A large, complex agency with 12 operating environments such as HHS has divisions with different requirements, so it makes sense to certify different vendors that can address those diverse needs, Baitman said during a keynote speech Sept. 10 at the Amazon Public Sector Summit held in Washington, D.C. For example, the Food and Drug Administration might have more stringent security requirements than some areas of the National Institutes of Health, which shares its research.
In May, HHS granted Amazon Web Services’ GovCloud and US East/West offerings an agency Authority to Operate (ATO) after the cloud provider took its cloud services through the FedRAMP accreditation process. Several of HHS’s operating divisions had an ongoing relationship with AWS, which prompted the department to sponsor Amazon through the FedRAMP process.
“We needed an ATO, security and standards around that relationship,” Baitman said.
FedRAMP provides a standard approach for security assessment, authorization and continuous monitoring of cloud products and services. The program uses a “do once, use many times” framework that is expected to reduce the cost, time and staff required to conduct redundant agency security assessments of cloud solutions.
The goal is to simplify the accreditation process and the cloud vendors’ relationship with government, Baitman said. “When vendors work with [HHS], we are solving a lot of security problems they are certain to encounter when they go to other federal agencies,” he explained.

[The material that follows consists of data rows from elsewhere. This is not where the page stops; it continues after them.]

(** *** The text of a time *)
Definition zeros (n : nat) : string := Nat.iter n (String "0"%char) "".
(** [fmt::pad((uint32_t)x, width, '0')] *)
Definition pad (x : Z) (width : nat) : string :=
  let s := pretty (u32 x) in zeros (width - String.length s)%nat +:+ s.
(** [{:+03}] *)
Definition signed_pad (x : Z) : string :=
  (if x <? 0 then "-" else "+") +:+ (let s := pretty (Z.abs x) in zeros (2 - String.length s)%nat +:+ s).
Definition to_string (t : tm) : string :=
  pretty (u32 (year t)) +:+ "-" +:+ pad (month t) 2 +:+ "-" +:+ pad (day t) 2 +:+ " " +:+ pad (hour t) 2
  +:+ ":" +:+ pad (minute t) 2 +:+ ":" +:+ pad (second t) 2.
Definition format_char (zone_hours : Z) (t : tm) (c : ascii) : string :=
  if Ascii.eqb c "Y" then pad (year t) 4
  else if Ascii.eqb c "y" then pad (Z.rem (year t) 100) 4
  else if Ascii.eqb c "m" then pad (month t) 2
  else if Ascii.eqb c "d" || Ascii.eqb c "D" then pad (day t) 2
  else if Ascii.eqb c "h" then pad (if 12 <? hour t then hour t - 12 else hour t) 2
  else if Ascii.eqb c "H" then pad (hour t) 2
  else if Ascii.eqb c "M" then pad (minute t) 2
  else if Ascii.eqb c "s" || Ascii.eqb c "S" then pad (second t) 2
  else if Ascii.eqb c "z" || Ascii.eqb c "Z" then signed_pad zone_hours
  else String c "".
(** The loop of [format]: the text written and what is left of the format. *)
Definition write_before (w : string) (r : string * string) : string * string := (w +:+ r.1, r.2).
Fixpoint format_loop (zone_hours : Z) (t : tm) (s : string) : string * string :=
  match s with
  | EmptyString => ("", "")
  | String c s' =>
      if Ascii.eqb c "}" || Ascii.eqb c "000" then ("", s)
      else
        match s' with
        | String "s"%char s'' =>
            if Ascii.eqb c "m" then write_before (pad (ms t) 3) (format_loop zone_hours t s'')
            else write_before (format_char zone_hours t c) (format_loop zone_hours t s')
        | _ => write_before (format_char zone_hours t c) (format_loop zone_hours t s')
        end
  end.
Definition format (zone_hours : Z) (t : tm) (self_to_string : bool) (s : string) : string * string :=
  let '(colon, rest) := match s with String ":"%char rest => (true, rest) | _ => (false, s) end in
  if colon || self_to_string then
    let '(text, rest) := format_loop zone_hours t rest in
    (text, match rest with String "}"%char rest => rest | _ => rest end)
  else (to_string t, s).
Definition to_string_as (zone_hours : Z) (t : tm) (format_str : string) : string := (format zone_hours t true format_str).1.

(** *** The calendar *)
Definition day_of_month : list Z := [31; 31; 28; 31; 30; 31; 30; 31; 31; 30; 31; 30; 31].
Definition leap (y : Z) : bool :=
  ((Z.rem y 4 =? 0) && negb (Z.rem y 100 =? 0)) || (Z.rem y 400 =? 0).
Definition day_in_month (year month : Z) : Z :=
  let m := if (month <? 1) || (12 <? month) then 0 else month in
  if (m =? 2) && leap year then 29 else nth (Z.to_nat m) day_of_month 0.

(** *** Points in time *)
Section Clock.
Context {ptime : Type} (epoch : ptime) (plus : ptime → Z → ptime) (since : ptime → Z).
(** Seconds of the zone at a time: [total_seconds] less [mktime] of its fields. *)
Variable mktime : ptime → Z.
Definition micro (seconds ms : Z) : Z := seconds * 1000000 + ms * 1000.
(** The private constructor; [from_utc] starts from [localtime]. *)
Definition date_time_of (second ms : Z) (local : Z → ptime) : ptime :=
  let neg_val := if second <? 0 then -1 else 0 in
  let second := if second <? 0 then 0 else second in
  plus (plus (local second) (micro 0 ms)) (micro neg_val 0).
Definition from_time_t (second : Z) : ptime := plus epoch (micro second 0).
Definition from_local (second ms : Z) : ptime := date_time_of second ms from_time_t.
Definition from_local_milliseconds (milliseconds : Z) : ptime :=
  from_local (Z.quot milliseconds 1000) (Z.rem milliseconds 1000).
Definition from_utc_milliseconds (localtime : Z → ptime) (milliseconds : Z) : ptime :=
  date_time_of (Z.quot milliseconds 1000) (Z.rem milliseconds 1000) localtime.
Definition add_ms (t : ptime) (ms : Z) : ptime := plus t (micro 0 ms).
Definition add_seconds (t : ptime) (s : Z) : ptime := plus t (micro s 0).
Definition add_minutes (t : ptime) (m : Z) : ptime := plus t (micro (m * 60) 0).
Definition add_hours (t : ptime) (h : Z) : ptime := plus t (micro (h * 3600) 0).
Definition compare_to (t u : ptime) : Z := if since u <? since t then 1 else if since t =? since u then 0 else -1.
Definition total_seconds (t : ptime) : Z := s32 (Z.quot (since t) 1000000).
Definition total_milliseconds (t : ptime) : Z := Z.quot (since t) 1000.
Definition total_microseconds (t : ptime) : Z := since t.
Definition total_nanoseconds (t : ptime) : Z := since t * 1000.
Definition inter_zone_seconds (t : ptime) : ub Z := i32 (total_seconds t - s32 (mktime t)).
Definition utc_seconds (t : ptime) : ub Z := z ← inter_zone_seconds t; i32 (total_seconds t - z).
Definition utc_milliseconds (t : ptime) : ub Z :=
  z ← inter_zone_seconds t; z ← i32 (z * 1000); Def (total_milliseconds t - z).
Definition utc_nanoseconds (t : ptime) : ub Z :=
  z ← inter_zone_seconds t; z ← i32 (z * 1000); z ← i32 (z * 1000); Def (total_nanoseconds t - z).
Definition zone_hours (now : ptime) : ub Z := z ← inter_zone_seconds now; Def (Z.quot z 3600).
Definition to_utc (now t : ptime) : ub ptime := z ← inter_zone_seconds now; Def (plus t (micro (- z) 0)).
End Clock.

HHS is also working with the General Services Administration and the Homeland Security Department on a proof-of-concept model demonstrating how cloud brokerage services might be applied in the federal government. The cloud brokerage concept would allow agencies to connect a wide range of federal users and partner organizations to a federated marketplace of cloud service providers.
“A relationship where we get immediate provisioning [of cloud services] through a broker portal isn’t going to happen overnight,” Baitman said.
The proof of concept envisioned by federal agencies is one that includes a combination of vendor services and a digital catalog, he said. But this will happen, Baitman noted, only if vendors embrace standardization in all of the areas that agencies evaluate as they consider cloud options – such as security, pricing and service-level agreements.
Baitman acknowledged that the cloud is not the answer for everything. This is why HHS is taking an enterprise view of what applications make sense to move to the cloud. Healthdata.gov, the website dedicated to providing high-value health data to the public, and the Centers for Disease Control and Prevention’s BioSense public health surveillance system would not have been possible without the cloud, he said. Additionally, NIH’s high-performance computing can be done cheaper and faster in the cloud.
Granting cloud providers an authority to operate under FedRAMP gives HHS operating divisions the opportunity to move projects into the cloud on a case-by-case basis and determine if it makes sense for them to be in the cloud, Baitman noted.